[Extracted information]

(* ===== verification/FloatList.v ===== *)
(** * The float list: [FloatList] (src/unnamed/part_001, lines 1-259)

    The component shows five mock floats (lines 35-96) filtered by a
    search term and a status filter (lines 98-104), each with its status
    badge, coordinates, measurements and battery gauge (lines 106-227),
    and a summary of the counts (lines 229-256).  It receives a [region]
    prop from the dashboard and never reads it.

    Numbers are the literals of the mock data, printed with
    Number::toString ([JsNumber.num_to_string]) or [toFixed].
    [toLowerCase] is modelled on ASCII letters, the only letters of the
    ids; a search term with non-ASCII capitals is lowered only in its ASCII
    part. *)

From Stdlib Require Import QArith.
From S2P Require Import Prelude JsValue JsNumber.
Local Set Warnings "-register-all".

Module FloatList.

Inductive Status := Active | Inactive | Warning.

#[export] Instance Status_eq_dec : EqDecision Status.
Proof. solve_decision. Defined.

Definition statusName (s : Status) : string :=
  match s with Active => "active" | Inactive => "inactive" | Warning => "warning" end.

(** [interface Float] (lines 17-28). *)
Record Float := mkFloat {
  id : string;
  lat : Q;
  lon : Q;
  temperature : Q;
  salinity : Q;
  depth : Q;
  lastUpdate : string;
  status : Status;
  battery : Q;
  cycles : Q
}.

(** The mock data of lines 35-96. *)
Definition floats : list Float := [
  mkFloat "2903574" 12.5 77.2 28.5 35.2 1000 "2 hours ago" Active 85 1247;
  mkFloat "2903575" 15.3 80.1 26.8 34.9 1500 "4 hours ago" Active 92 1103;
  mkFloat "2903576" 8.7 76.8 29.2 35.5 800 "1 hour ago" Warning 23 2156;
  mkFloat "2903577" 18.2 82.5 25.1 34.7 2000 "1 day ago" Inactive 0 3421;
  mkFloat "2903578" 6.9 79.3 30.1 35.8 600 "30 minutes ago" Active 78 987]%Q.

(** The status filter: ['all'] or one status (line 32). *)
Inductive Filter := All | Only (s : Status).

Record State := mkState {
  searchTerm : string;
  statusFilter : Filter
}.

Definition initState : State := mkState "" All.

(** ** Filtering (lines 98-104) *)

(** [toLowerCase] on ASCII capitals. *)
Definition lower_char (c : Ascii.ascii) : Ascii.ascii :=
  let n := Ascii.nat_of_ascii c in
  if (65 <=? n) && (n <=? 90) then Ascii.ascii_of_nat (n + 32) else c.

Definition toLowerCase (s : string) : string :=
  String.string_of_list_ascii (map lower_char (String.list_ascii_of_string s)).

Fixpoint is_prefix (t s : list Ascii.ascii) : bool :=
  match t, s with
  | [], _ => true
  | c :: t', d :: s' => bool_decide (c = d) && is_prefix t' s'
  | _ :: _, [] => false
  end.

Fixpoint occurs (t s : list Ascii.ascii) : bool :=
  is_prefix t s || match s with [] => false | _ :: s' => occurs t s' end.

(** [s.includes(t)]: [t] occurs in [s]. *)
Definition includes (s t : string) : bool :=
  occurs (String.list_ascii_of_string t) (String.list_ascii_of_string s).

Definition matchesSearch (term : string) (f : Float) : bool :=
  includes (toLowerCase (id f)) (toLowerCase term) ||
  includes (num_to_string (lat f)) term ||
  includes (num_to_string (lon f)) term.

Definition matchesStatus (flt : Filter) (f : Float) : bool :=
  match flt with All => true | Only s => bool_decide (status f = s) end.

Definition filteredFloats (st : State) : list Float :=
  filter (fun f => matchesSearch (searchTerm st) f && matchesStatus (statusFilter st) f = true)
    floats.

(** ** Rendering (lines 106-258) *)

Definition getStatusColor (s : Status) : string :=
  match s with
  | Active => "text-green-400 bg-green-400/20"
  | Warning => "text-yellow-400 bg-yellow-400/20"
  | Inactive => "text-gray-400 bg-gray-400/20"
  end.

Definition getBatteryColor (battery : Q) : string :=
  if negb (Qle_bool battery 70) then "text-green-400"
  else if negb (Qle_bool battery 30) then "text-yellow-400"
  else "text-red-400".

(** The texts and classes of one row (lines 155-226). *)
Definition row (f : Float) : list string :=
  [("#" +:+ id f)%string; getStatusColor (status f); statusName (status f);
   (to_fixed 2 (Fin (lat f)) +:+ "°, " +:+ to_fixed 2 (Fin (lon f)) +:+ "°")%string;
   (num_to_string (depth f) +:+ "m")%string;
   (num_to_string (temperature f) +:+ "°C")%string;
   (num_to_string (salinity f) +:+ " PSU")%string;
   lastUpdate f;
   (num_to_string (cycles f) +:+ " cycles")%string;
   getBatteryColor (battery f);
   (num_to_string (battery f) +:+ "%")%string].

Record View := mkView {
  rows : list (list string);
  emptyMessage : bool;         (** "No floats found matching your criteria" *)
  totalCount : nat;
  activeCount : nat;
  warningCount : nat
}.

Definition view (region : string) (st : State) : View :=
  let fl := filteredFloats st in
  mkView (map row fl) (bool_decide (length fl = 0%nat)) (length fl)
    (length (filter (fun f => status f = Active) fl))
    (length (filter (fun f => status f = Warning) fl)).

Inductive Event := SetSearch (s : string) | SetStatusFilter (flt : Filter).

Definition dispatch (e : Event) (st : State) : State :=
  match e with
  | SetSearch s => mkState s (statusFilter st)
  | SetStatusFilter flt => mkState (searchTerm st) flt
  end.

(** ** Properties *)

Lemma is_prefix_spec t s : is_prefix t s = true <-> exists suf, s = t ++ suf.
Proof.
  revert s. induction t as [|c t IH]; intros s; simpl; [split; [eauto|done]|].
  destruct s as [|d s]; [split; [done|by intros [? ?]]|].
  rewrite andb_true_iff, bool_decide_eq_true, IH. split.
  - intros [-> [suf ->]]. by exists suf.
  - intros [suf [= -> ->]]. eauto.
Qed.

Lemma occurs_spec t s : occurs t s = true <-> exists pre suf, s = pre ++ t ++ suf.
Proof.
  induction s as [|d s IH]; simpl; rewrite orb_true_iff, is_prefix_spec.
  - split; [intros [[suf Hs]|Hf]; [by exists nil, suf|done]|].
    intros (pre & suf & Hs). left. exists suf. destruct pre; [done|discriminate].
  - rewrite IH. split.
    + intros [[suf Hs]|(pre & suf & Hs)]; [exists nil, suf; done|].
      exists (d :: pre), suf. by rewrite Hs.
    + intros ([|d' pre] & suf & Hs); [left; by exists suf|right].
      injection Hs as -> ->. by exists pre, suf.
Qed.

(** C29. The list shows exactly the mock floats whose id contains the
    search term ignoring ASCII case, or whose latitude or longitude, as
    Number::toString prints it, contains the term as typed, and whose
    status passes the filter, in the order of the mock data; the region
    chosen on the dashboard plays no part. *)
Theorem filteredFloats_spec st region region' f :
  (f ∈ filteredFloats st <->
   f ∈ floats /\
   ((exists pre suf, String.list_ascii_of_string (toLowerCase (id f)) =
                     pre ++ String.list_ascii_of_string (toLowerCase (searchTerm st)) ++ suf) \/
    (exists pre suf, String.list_ascii_of_string (num_to_string (lat f)) =
                     pre ++ String.list_ascii_of_string (searchTerm st) ++ suf) \/
    (exists pre suf, String.list_ascii_of_string (num_to_string (lon f)) =
                     pre ++ String.list_ascii_of_string (searchTerm st) ++ suf)) /\
   matchesStatus (statusFilter st) f = true) /\
  sublist (filteredFloats st) floats /\
  view region st = view region' st.
Proof.
  split_and!; [|apply sublist_filter|done].
  unfold filteredFloats, matchesSearch, includes. rewrite list_elem_of_filter.
  rewrite andb_true_iff, !orb_true_iff, !occurs_spec. naive_solver.
Qed.

Lemma filteredFloats_spec_witness :
  view "indian" (mkState "8" (Only Warning)) = view "global" (mkState "8" (Only Warning)) /\
  map id (filteredFloats (mkState "8" (Only Warning))) = ["2903576"].
Proof.
  split; [exact (proj2 (proj2 (filteredFloats_spec _ "indian" "global"
    (mkFloat "2903576" 8.7 76.8 29.2 35.5 800 "1 hour ago" Warning 23 2156)))) |].
  vm_compute. reflexivity.
Defined.

End FloatList.
(* ===== verification/Page.v ===== *)
(** * The page: [Home] (src/code/Floatchat/app/page.tsx)

    The page keeps the active tab (line 32) and renders, under the tab
    buttons (lines 61-79), the component of that tab only (lines 89-94),
    inside a [motion.div] keyed by the tab: choosing another tab unmounts
    the component of the old one and mounts the component of the new one.
    [RealTimeUpdates] is imported (line 26) but rendered nowhere, and the
    [explore] tab shows the static [Features].

    What a tab's component promises the page is the class [Component]: a
    mounted flag, a mount (at a time, for components that read the
    clock when they mount), an unmount, and the handlers of its own
    events; [ComponentLaws] states that mounting and unmounting set the
    flag and that no handler changes it.  The page's theorems are proved
    against the class; each component discharges the laws with its own
    [dispatch]. *)

From S2P Require Import Prelude JsValue Endpoint ExportTracker Chat DataViz Collaboration Dashboard.
Local Set Warnings "-register-all".
Local Open Scope fc_scope.

Module Page.

(** What a component promises its parent. *)
Class Component (W E : Type) := {
  mounted : W -> bool;
  mountAt : Z -> W -> W;
  unmountC : W -> W;
  handle : E -> W -> W           (** the component's own events: not mount or unmount *)
}.

Class ComponentLaws (W E : Type) `{!Component W E} : Prop := {
  mounted_mount now w : mounted (mountAt now w) = true;
  mounted_unmount w : mounted (unmountC w) = false;
  mounted_handle e w : mounted (handle e w) = mounted w
}.

Definition isSomeB {A} (o : option A) : bool := match o with Some _ => true | None => false end.

(** The tabs of lines 35-42. *)
Inductive Tab := TDashboard | TChat | TVisualize | TExport | TCollaborate | TExplore.

#[export] Instance Tab_eq_dec : EqDecision Tab.
Proof. solve_decision. Defined.

Definition tabId (t : Tab) : string :=
  match t with
  | TDashboard => "dashboard" | TChat => "chat" | TVisualize => "visualize"
  | TExport => "export" | TCollaborate => "collaborate" | TExplore => "explore"
  end.

(** The component of the tab [mine] when the page goes from tab [old] to
    tab [new]: the old tab's component is unmounted, the new one's
    mounted. *)
Definition switchTo {W E} `{!Component W E} (mine old new : Tab) (now : Z) (w : W) : W :=
  if decide (old = mine) then unmountC w
  else if decide (new = mine) then mountAt now w
  else w.

Section Generic.
Context {W E : Type} `{!Component W E} `{!ComponentLaws W E}.

Lemma mounted_switchTo mine old new now w :
  old <> new -> mounted w = bool_decide (old = mine) ->
  mounted (switchTo mine old new now w) = bool_decide (new = mine).
Proof.
  intros Hne Hm. unfold switchTo.
  destruct (decide (old = mine)) as [<-|Ho]; simpl.
  { rewrite mounted_unmount. by rewrite bool_decide_false. }
  destruct (decide (new = mine)) as [<-|Hn]; simpl.
  { rewrite mounted_mount. by rewrite bool_decide_true. }
  rewrite Hm, !bool_decide_false by done. done.
Qed.

(** A property kept by mounting and unmounting is kept by a tab switch. *)
Lemma switchTo_preserves (P : W -> Prop) mine old new now w :
  (forall w, P w -> P (mountAt now w)) -> (forall w, P w -> P (unmountC w)) ->
  P w -> P (switchTo mine old new now w).
Proof. intros Hm Hu Hw. unfold switchTo. by repeat case_decide; auto. Qed.

End Generic.

(** ** The components of the tabs *)

(** A handler keeps the mounted flag: every branch leaves the instance's
    cell [None] or [Some]. *)
Local Ltac shape_solver :=
  repeat (case_match; simpl in *; simplify_eq); try done;
  repeat match goal with H : ?c = _ |- context [?c] => rewrite H end; done.

#[export] Instance exportC : Component ExportTracker.World ExportTracker.Event := {
  mounted w := isSomeB (ExportTracker.comp w);
  mountAt _ w := ExportTracker.dispatch ExportTracker.Mount w;
  unmountC w := ExportTracker.dispatch ExportTracker.Unmount w;
  handle e w := match e with
                | ExportTracker.Mount | ExportTracker.Unmount => w
                | _ => ExportTracker.dispatch e w
                end
}.

#[export] Instance exportLaws : ComponentLaws ExportTracker.World ExportTracker.Event.
Proof.
  split; [intros now w; simpl; destruct (ExportTracker.comp w) eqn:E; simpl; rewrite ?E; done|done|].
  intros e w. destruct e; simpl; try done;
    unfold ExportTracker.inModal, ExportTracker.fireTimer, ExportTracker.updateInstance;
    shape_solver.
Qed.

#[export] Instance collabC : Component Collaboration.World Collaboration.Event := {
  mounted w := isSomeB (Collaboration.comp w);
  mountAt now w := Collaboration.dispatch (Collaboration.Mount now) w;
  unmountC w := Collaboration.dispatch Collaboration.Unmount w;
  handle e w := match e with
                | Collaboration.Mount _ | Collaboration.Unmount => w
                | _ => Collaboration.dispatch e w
                end
}.

#[export] Instance collabLaws : ComponentLaws Collaboration.World Collaboration.Event.
Proof.
  split; [intros now w; simpl; destruct (Collaboration.comp w) eqn:E; simpl; rewrite ?E; done|done|].
  intros e w. destruct e; simpl; try done; shape_solver.
Qed.

#[export] Instance chatC : Component Chat.World Chat.Event := {
  mounted w := isSomeB (Chat.comp w);
  mountAt now w := Chat.dispatch (Chat.Mount now) w;
  unmountC w := Chat.dispatch Chat.Unmount w;
  handle e w := match e with
                | Chat.Mount _ | Chat.Unmount => w
                | _ => Chat.dispatch e w
                end
}.

#[export] Instance chatLaws : ComponentLaws Chat.World Chat.Event.
Proof.
  split; [intros now w; simpl; destruct (Chat.comp w) eqn:E; simpl; rewrite ?E; [done|unfold Chat.setCells; simpl; by rewrite decide_True]|done|].
  intros e w. destruct e; simpl; try done;
    unfold Chat.handleSendMessage, Chat.settle, Chat.copyToClipboard,
      Chat.setCells, Chat.addToasts, Chat.dropRequest, Chat.withComp;
    shape_solver.
Qed.

Section Tabs.
Variable json_parse : string -> option jval.
Variable localeString : option jval -> string.

#[local] Instance dashC : Component Dashboard.World Dashboard.Event := {
  mounted w := isSomeB (Dashboard.comp w);
  mountAt now w := Dashboard.dispatch json_parse (Dashboard.Mount now) w;
  unmountC w := Dashboard.dispatch json_parse Dashboard.Unmount w;
  handle e w := match e with
                | Dashboard.Mount _ | Dashboard.Unmount => w
                | _ => Dashboard.dispatch json_parse e w
                end
}.

#[local] Instance dashLaws : ComponentLaws Dashboard.World Dashboard.Event.
Proof.
  split; [intros now w; simpl; destruct (Dashboard.comp w) eqn:E; simpl; rewrite ?E; done|
          intros w; simpl; destruct (Dashboard.comp w) eqn:E; simpl; rewrite ?E; done|].
  intros e w. destruct e; simpl; try done; unfold Dashboard.setCells, Dashboard.withChildren;
    shape_solver.
Qed.

#[local] Instance vizC : Component DataViz.World DataViz.Event := {
  mounted w := isSomeB (DataViz.comp w);
  mountAt _ w := DataViz.dispatch json_parse localeString DataViz.Mount w;
  unmountC w := DataViz.dispatch json_parse localeString DataViz.Unmount w;
  handle e w := match e with
                | DataViz.Mount | DataViz.Unmount => w
                | _ => DataViz.dispatch json_parse localeString e w
                end
}.

Lemma isSomeB_update g f w :
  isSomeB (DataViz.comp (DataViz.update json_parse g f w)) = isSomeB (DataViz.comp w).
Proof.
  pose proof (DataViz.update_mounted json_parse g f w) as H.
  destruct (DataViz.comp (DataViz.update json_parse g f w)), (DataViz.comp w); try done;
    exfalso; destruct H as [H1 H2]; [destruct H1 as [? ?]|destruct H2 as [? ?]]; by eauto.
Qed.

#[local] Instance vizLaws : ComponentLaws DataViz.World DataViz.Event.
Proof.
  split; [intros now w; simpl; destruct (DataViz.comp w) eqn:E; simpl; rewrite ?E; [done|];
            unfold DataViz.playEffect, DataViz.clearPlayTimer; done|
          intros w; simpl; destruct (DataViz.comp w) eqn:E; simpl; rewrite ?E; [|done];
            destruct (if DataViz.isPlaying _ then _ else _); done|].
  intros e w. destruct e; simpl; try done;
    repeat case_match; rewrite ?isSomeB_update; try done; unfold DataViz.withChildren; shape_solver.
Qed.

(** ** The page *)

Record World := mkWorld {
  activeTab : Tab;
  dash : Dashboard.World;
  chat : Chat.World;
  viz : DataViz.World;
  export : ExportTracker.World;
  collab : Collaboration.World
}.

(** The first render at time [now]: the dashboard tab, its component
    mounted. *)
Definition initWorld (e : Env) (o : string) (now : Z) : World :=
  mkWorld TDashboard (mountAt now (Dashboard.initWorld e)) (Chat.initWorld e) (DataViz.initWorld e)
    ExportTracker.initWorld (Collaboration.initWorld o).

Inductive Event :=
| ClickTab (t : Tab) (now : Z)                    (** line 66, at time [now] *)
| DashboardEvent (e : Dashboard.Event)
| ChatEvent (e : Chat.Event)
| VizEvent (e : DataViz.Event)
| ExportEvent (e : ExportTracker.Event)
| CollabEvent (e : Collaboration.Event).

(** [setActiveTab(tab.id)]: a new tab unmounts the old tab's component and
    mounts the new one's; the same tab is the same state, and React skips
    the render. *)
Definition dispatch (e : Event) (w : World) : World :=
  match e with
  | ClickTab t now =>
      if decide (t = activeTab w) then w
      else
        let old := activeTab w in
        mkWorld t (switchTo TDashboard old t now (dash w)) (switchTo TChat old t now (chat w))
          (switchTo TVisualize old t now (viz w)) (switchTo TExport old t now (export w))
          (switchTo TCollaborate old t now (collab w))
  | DashboardEvent e => mkWorld (activeTab w) (handle e (dash w)) (chat w) (viz w) (export w) (collab w)
  | ChatEvent e => mkWorld (activeTab w) (dash w) (handle e (chat w)) (viz w) (export w) (collab w)
  | VizEvent e => mkWorld (activeTab w) (dash w) (chat w) (handle e (viz w)) (export w) (collab w)
  | ExportEvent e => mkWorld (activeTab w) (dash w) (chat w) (viz w) (handle e (export w)) (collab w)
  | CollabEvent e => mkWorld (activeTab w) (dash w) (chat w) (viz w) (export w) (handle e (collab w))
  end.

(** The values the browser can deliver to the export tab. *)
Definition event_ok (e : Event) : bool :=
  match e with ExportEvent e => ExportTracker.event_ok e | _ => true end.

Inductive step : World -> World -> Prop :=
| step_event e w : event_ok e = true -> step w (dispatch e w).

Definition reachable (e : Env) (o : string) (now : Z) (w : World) : Prop :=
  initWorld e o now ==[ step ]=>* w.

(** Exactly the component of the active tab is mounted. *)
Definition pageInv (w : World) : Prop :=
  mounted (dash w) = bool_decide (activeTab w = TDashboard) /\
  mounted (chat w) = bool_decide (activeTab w = TChat) /\
  mounted (viz w) = bool_decide (activeTab w = TVisualize) /\
  mounted (export w) = bool_decide (activeTab w = TExport) /\
  mounted (collab w) = bool_decide (activeTab w = TCollaborate).

Lemma pageInv_dispatch e w : pageInv w -> pageInv (dispatch e w).
Proof.
  intros Hinv. pose proof Hinv as (H1 & H2 & H3 & H4 & H5).
  destruct e as [t now|e|e|e|e|e]; unfold dispatch.
  - destruct (decide (t = activeTab w)) as [Ht|Ht]; [done|].
    split_and!; cbn [activeTab dash chat viz export collab]; by apply mounted_switchTo.
  - unfold pageInv; cbn [activeTab dash chat viz export collab]. by rewrite mounted_handle.
  - unfold pageInv; cbn [activeTab dash chat viz export collab]. by rewrite mounted_handle.
  - unfold pageInv; cbn [activeTab dash chat viz export collab]. by rewrite mounted_handle.
  - unfold pageInv; cbn [activeTab dash chat viz export collab]. by rewrite mounted_handle.
  - unfold pageInv; cbn [activeTab dash chat viz export collab]. by rewrite mounted_handle.
Qed.

Lemma pageInv_init e o now : pageInv (initWorld e o now).
Proof.
  split_and!; cbn [dash chat viz export collab initWorld activeTab];
    [rewrite mounted_mount; reflexivity|reflexivity..].
Qed.

(** Every component of the page is a reachable world of its own model. *)
Definition projReachable (e : Env) (o : string) (w : World) : Prop :=
  Dashboard.reachable json_parse e (dash w) /\ Chat.reachable e (chat w) /\
  DataViz.reachable json_parse localeString e (viz w) /\ ExportTracker.reachable (export w) /\
  Collaboration.reachable o (collab w).

Local Ltac one_step := intros; eapply star_right; [eassumption|constructor; try reflexivity].

Lemma projReachable_dispatch e o ev w :
  event_ok ev = true -> projReachable e o w -> projReachable e o (dispatch ev w).
Proof.
  intros Hok (H1 & H2 & H3 & H4 & H5). destruct ev as [t now|ev|ev|ev|ev|ev]; unfold dispatch.
  - destruct (decide (t = activeTab w)); [done|].
    split_and!; cbn [dash chat viz export collab]; apply switchTo_preserves; try one_step; done.
  - split_and!; try done. cbn [dash]. simpl. case_match; try done; one_step.
  - split_and!; try done. cbn [chat]. simpl. case_match; try done; one_step.
  - split_and!; try done. cbn [viz]. simpl. case_match; try done; one_step.
  - split_and!; try done. cbn [export]. simpl. case_match; try done; one_step; done.
  - split_and!; try done. cbn [collab]. simpl. case_match; try done; one_step.
Qed.

Lemma projReachable_init e o now : projReachable e o (initWorld e o now).
Proof.
  split_and!; cbn [dash chat viz export collab initWorld]; try apply star_refl.
  apply star_one. constructor.
Qed.

(** C9. The page mounts exactly the component of its active tab: a tab
    switch unmounts the old tab's component and mounts the new one's, and
    no event of a component mounts or unmounts another.  Every component
    of a reachable page is a reachable world of its own model, so the
    theorems proved of each component hold inside the page. *)
Theorem page_tabs e o now w :
  reachable e o now w -> pageInv w /\ projReachable e o w.
Proof.
  intros Hr. eapply (star_invariant step (fun w => pageInv w /\ projReachable e o w));
    [|exact Hr|split; [apply pageInv_init|apply projReachable_init]].
  intros a b [ev ? Hok] [Hi Hp]. split; [by apply pageInv_dispatch|by apply projReachable_dispatch].
Qed.

End Tabs.

Lemma page_tabs_witness :
  let w := dispatch (fun _ => None) (fun _ => "") (ClickTab TChat 6)
             (dispatch (fun _ => None) (fun _ => "") (ClickTab TExport 5)
                (initWorld (fun _ => None) (mkEnv None None) "http://localhost:3000" 0)) in
  reachable (fun _ => None) (fun _ => "") (mkEnv None None) "http://localhost:3000" 0 w /\
  pageInv (fun _ => None) (fun _ => "") w.
Proof.
  assert (Hr : reachable (fun _ => None) (fun _ => "") (mkEnv None None) "http://localhost:3000" 0
    (dispatch (fun _ => None) (fun _ => "") (ClickTab TChat 6)
       (dispatch (fun _ => None) (fun _ => "") (ClickTab TExport 5)
          (initWorld (fun _ => None) (mkEnv None None) "http://localhost:3000" 0)))).
  { eapply star_right; [eapply star_right; [apply star_refl|]|]; by constructor. }
  split; [exact Hr|exact (proj1 (page_tabs _ _ _ _ _ _ Hr))].
Defined.

End Page.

[/Extracted information]

Work item:
Transcribe, word for word, the data above from its first line through the line with "Definition lower_char (c", and include nothing else.

Response:
(* ===== verification/FloatList.v ===== *)
(** * The float list: [FloatList] (src/unnamed/part_001, lines 1-259)

    The component shows five mock floats (lines 35-96) filtered by a
    search term and a status filter (lines 98-104), each with its status
    badge, coordinates, measurements and battery gauge (lines 106-227),
    and a summary of the counts (lines 229-256).  It receives a [region]
    prop from the dashboard and never reads it.

    Numbers are the literals of the mock data, printed with
    Number::toString ([JsNumber.num_to_string]) or [toFixed].
    [toLowerCase] is modelled on ASCII letters, the only letters of the
    ids; a search term with non-ASCII capitals is lowered only in its ASCII
    part. *)

From Stdlib Require Import QArith.
From S2P Require Import Prelude JsValue JsNumber.
Local Set Warnings "-register-all".

Module FloatList.

Inductive Status := Active | Inactive | Warning.

#[export] Instance Status_eq_dec : EqDecision Status.
Proof. solve_decision. Defined.

Definition statusName (s : Status) : string :=
  match s with Active => "active" | Inactive => "inactive" | Warning => "warning" end.

(** [interface Float] (lines 17-28). *)
Record Float := mkFloat {
  id : string;
  lat : Q;
  lon : Q;
  temperature : Q;
  salinity : Q;
  depth : Q;
  lastUpdate : string;
  status : Status;
  battery : Q;
  cycles : Q
}.

(** The mock data of lines 35-96. *)
Definition floats : list Float := [
  mkFloat "2903574" 12.5 77.2 28.5 35.2 1000 "2 hours ago" Active 85 1247;
  mkFloat "2903575" 15.3 80.1 26.8 34.9 1500 "4 hours ago" Active 92 1103;
  mkFloat "2903576" 8.7 76.8 29.2 35.5 800 "1 hour ago" Warning 23 2156;
  mkFloat "2903577" 18.2 82.5 25.1 34.7 2000 "1 day ago" Inactive 0 3421;
  mkFloat "2903578" 6.9 79.3 30.1 35.8 600 "30 minutes ago" Active 78 987]%Q.

(** The status filter: ['all'] or one status (line 32). *)
Inductive Filter := All | Only (s : Status).

Record State := mkState {
  searchTerm : string;
  statusFilter : Filter
}.

Definition initState : State := mkState "" All.

(** ** Filtering (lines 98-104) *)

(** [toLowerCase] on ASCII capitals. *)
Definition lower_char (c : Ascii.ascii) : Ascii.ascii :=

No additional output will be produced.